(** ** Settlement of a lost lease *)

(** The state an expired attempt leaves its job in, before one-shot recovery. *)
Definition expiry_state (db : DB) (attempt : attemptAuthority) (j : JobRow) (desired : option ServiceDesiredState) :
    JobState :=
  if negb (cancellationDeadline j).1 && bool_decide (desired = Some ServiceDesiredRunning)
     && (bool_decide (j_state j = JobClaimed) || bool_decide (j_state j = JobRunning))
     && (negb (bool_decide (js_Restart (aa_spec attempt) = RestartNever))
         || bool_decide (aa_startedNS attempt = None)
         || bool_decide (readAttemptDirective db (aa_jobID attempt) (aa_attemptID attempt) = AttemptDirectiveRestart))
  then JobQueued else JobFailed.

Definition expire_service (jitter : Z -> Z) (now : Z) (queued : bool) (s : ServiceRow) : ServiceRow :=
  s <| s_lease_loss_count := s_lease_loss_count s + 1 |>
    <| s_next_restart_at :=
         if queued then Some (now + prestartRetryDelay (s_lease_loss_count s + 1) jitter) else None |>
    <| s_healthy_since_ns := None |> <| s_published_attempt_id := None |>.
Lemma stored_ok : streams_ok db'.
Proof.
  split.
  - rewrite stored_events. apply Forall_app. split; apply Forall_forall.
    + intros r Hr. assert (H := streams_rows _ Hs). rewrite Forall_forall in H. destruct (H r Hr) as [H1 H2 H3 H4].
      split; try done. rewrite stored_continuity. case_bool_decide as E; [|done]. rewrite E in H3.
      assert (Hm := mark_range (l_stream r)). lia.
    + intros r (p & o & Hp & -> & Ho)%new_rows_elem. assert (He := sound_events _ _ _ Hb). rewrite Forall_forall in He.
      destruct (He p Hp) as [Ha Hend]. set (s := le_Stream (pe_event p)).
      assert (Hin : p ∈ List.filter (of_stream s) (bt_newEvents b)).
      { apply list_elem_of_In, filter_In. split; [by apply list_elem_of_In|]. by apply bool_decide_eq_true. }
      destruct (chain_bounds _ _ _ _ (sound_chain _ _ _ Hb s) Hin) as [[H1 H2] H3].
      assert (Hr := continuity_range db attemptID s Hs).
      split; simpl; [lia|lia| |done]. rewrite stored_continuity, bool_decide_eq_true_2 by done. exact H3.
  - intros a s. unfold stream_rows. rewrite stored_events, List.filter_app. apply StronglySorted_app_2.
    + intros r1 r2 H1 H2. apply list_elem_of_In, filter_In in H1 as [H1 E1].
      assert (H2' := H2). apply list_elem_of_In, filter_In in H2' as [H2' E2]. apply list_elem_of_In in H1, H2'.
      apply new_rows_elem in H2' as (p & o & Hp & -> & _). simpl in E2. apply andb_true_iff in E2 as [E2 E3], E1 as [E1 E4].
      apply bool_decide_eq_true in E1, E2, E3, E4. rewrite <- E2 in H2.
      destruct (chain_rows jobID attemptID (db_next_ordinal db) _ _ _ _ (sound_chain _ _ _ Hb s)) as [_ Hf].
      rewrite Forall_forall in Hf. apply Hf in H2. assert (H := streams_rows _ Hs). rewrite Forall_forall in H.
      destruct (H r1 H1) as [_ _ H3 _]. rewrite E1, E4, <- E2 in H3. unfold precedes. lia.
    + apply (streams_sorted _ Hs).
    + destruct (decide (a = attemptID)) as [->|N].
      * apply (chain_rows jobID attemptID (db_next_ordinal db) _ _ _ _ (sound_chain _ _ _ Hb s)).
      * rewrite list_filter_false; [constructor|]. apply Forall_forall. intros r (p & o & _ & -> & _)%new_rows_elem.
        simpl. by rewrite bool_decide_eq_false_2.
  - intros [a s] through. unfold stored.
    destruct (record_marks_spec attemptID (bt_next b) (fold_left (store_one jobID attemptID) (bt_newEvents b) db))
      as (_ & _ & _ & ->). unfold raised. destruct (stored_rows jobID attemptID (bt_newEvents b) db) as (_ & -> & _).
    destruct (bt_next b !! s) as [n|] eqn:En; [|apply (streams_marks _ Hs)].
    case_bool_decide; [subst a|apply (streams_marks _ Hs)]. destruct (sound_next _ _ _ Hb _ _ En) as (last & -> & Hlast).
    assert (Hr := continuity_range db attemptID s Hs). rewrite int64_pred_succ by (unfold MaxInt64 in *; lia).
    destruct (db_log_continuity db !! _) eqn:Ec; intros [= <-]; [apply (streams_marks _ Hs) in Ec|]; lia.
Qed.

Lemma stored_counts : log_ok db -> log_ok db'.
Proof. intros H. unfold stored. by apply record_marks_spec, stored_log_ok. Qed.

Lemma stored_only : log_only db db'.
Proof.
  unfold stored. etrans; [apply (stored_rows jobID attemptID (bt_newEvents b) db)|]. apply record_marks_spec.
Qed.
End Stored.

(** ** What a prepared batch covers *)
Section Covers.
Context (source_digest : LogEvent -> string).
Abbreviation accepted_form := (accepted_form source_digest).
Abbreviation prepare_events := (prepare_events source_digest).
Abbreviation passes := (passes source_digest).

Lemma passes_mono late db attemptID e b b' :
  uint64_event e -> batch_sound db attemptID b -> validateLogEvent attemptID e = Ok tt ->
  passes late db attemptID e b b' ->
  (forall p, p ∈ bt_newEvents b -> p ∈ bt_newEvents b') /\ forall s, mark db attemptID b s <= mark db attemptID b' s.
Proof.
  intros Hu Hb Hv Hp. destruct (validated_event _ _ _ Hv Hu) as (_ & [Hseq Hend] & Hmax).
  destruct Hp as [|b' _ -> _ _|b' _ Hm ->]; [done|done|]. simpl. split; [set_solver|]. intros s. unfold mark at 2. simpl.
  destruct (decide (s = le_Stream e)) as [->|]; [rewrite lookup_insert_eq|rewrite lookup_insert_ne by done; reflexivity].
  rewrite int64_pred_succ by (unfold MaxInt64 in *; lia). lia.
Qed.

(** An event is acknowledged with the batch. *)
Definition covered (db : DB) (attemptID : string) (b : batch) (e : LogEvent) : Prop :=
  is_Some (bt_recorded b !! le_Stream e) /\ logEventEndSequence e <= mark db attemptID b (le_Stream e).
* * *
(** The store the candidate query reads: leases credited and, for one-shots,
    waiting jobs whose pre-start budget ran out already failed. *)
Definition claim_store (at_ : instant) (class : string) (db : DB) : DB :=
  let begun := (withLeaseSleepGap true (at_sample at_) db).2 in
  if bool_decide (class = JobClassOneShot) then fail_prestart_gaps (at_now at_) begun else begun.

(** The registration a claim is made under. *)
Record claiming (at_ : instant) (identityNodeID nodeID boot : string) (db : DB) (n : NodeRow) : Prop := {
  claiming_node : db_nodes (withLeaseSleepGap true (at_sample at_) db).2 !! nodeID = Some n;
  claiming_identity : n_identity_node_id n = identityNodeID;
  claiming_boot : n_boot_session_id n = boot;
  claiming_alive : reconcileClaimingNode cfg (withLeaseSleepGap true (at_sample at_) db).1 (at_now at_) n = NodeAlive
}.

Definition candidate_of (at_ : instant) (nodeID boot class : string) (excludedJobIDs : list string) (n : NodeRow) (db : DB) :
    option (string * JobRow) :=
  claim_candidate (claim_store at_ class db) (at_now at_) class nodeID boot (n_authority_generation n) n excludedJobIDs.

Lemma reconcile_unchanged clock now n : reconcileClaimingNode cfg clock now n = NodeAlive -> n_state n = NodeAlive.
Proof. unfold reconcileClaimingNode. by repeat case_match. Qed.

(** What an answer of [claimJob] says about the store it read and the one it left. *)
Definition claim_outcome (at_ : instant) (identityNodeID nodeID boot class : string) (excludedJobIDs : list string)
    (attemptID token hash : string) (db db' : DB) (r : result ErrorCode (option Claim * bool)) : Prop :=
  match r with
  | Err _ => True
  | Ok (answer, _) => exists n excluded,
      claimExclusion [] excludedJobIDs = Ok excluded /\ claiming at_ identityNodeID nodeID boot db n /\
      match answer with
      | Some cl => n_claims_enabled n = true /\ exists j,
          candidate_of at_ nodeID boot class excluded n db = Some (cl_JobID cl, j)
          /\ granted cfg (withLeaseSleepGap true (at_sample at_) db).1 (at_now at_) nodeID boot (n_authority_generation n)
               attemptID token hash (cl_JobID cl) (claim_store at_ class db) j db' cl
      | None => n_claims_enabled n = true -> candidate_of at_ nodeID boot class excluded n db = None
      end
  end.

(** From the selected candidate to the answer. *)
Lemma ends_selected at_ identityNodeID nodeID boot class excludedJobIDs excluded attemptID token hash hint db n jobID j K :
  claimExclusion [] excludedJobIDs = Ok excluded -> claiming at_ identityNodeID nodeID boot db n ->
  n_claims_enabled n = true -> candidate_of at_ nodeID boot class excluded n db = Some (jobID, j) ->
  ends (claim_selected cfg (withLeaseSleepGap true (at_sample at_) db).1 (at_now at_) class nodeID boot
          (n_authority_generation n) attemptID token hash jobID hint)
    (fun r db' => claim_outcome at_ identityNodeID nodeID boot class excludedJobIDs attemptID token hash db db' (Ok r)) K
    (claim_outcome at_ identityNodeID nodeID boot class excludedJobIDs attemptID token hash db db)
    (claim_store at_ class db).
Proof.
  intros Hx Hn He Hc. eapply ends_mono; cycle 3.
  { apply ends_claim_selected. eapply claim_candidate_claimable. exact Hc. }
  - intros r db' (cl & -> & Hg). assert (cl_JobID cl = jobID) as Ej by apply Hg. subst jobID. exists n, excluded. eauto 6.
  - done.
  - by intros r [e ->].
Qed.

### Action item
Return from the data every line that holds "desired".

### Solution below
Definition expiry_state (db : DB) (attempt : attemptAuthority) (j : JobRow) (desired : option ServiceDesiredState) :
  if negb (cancellationDeadline j).1 && bool_decide (desired = Some ServiceDesiredRunning)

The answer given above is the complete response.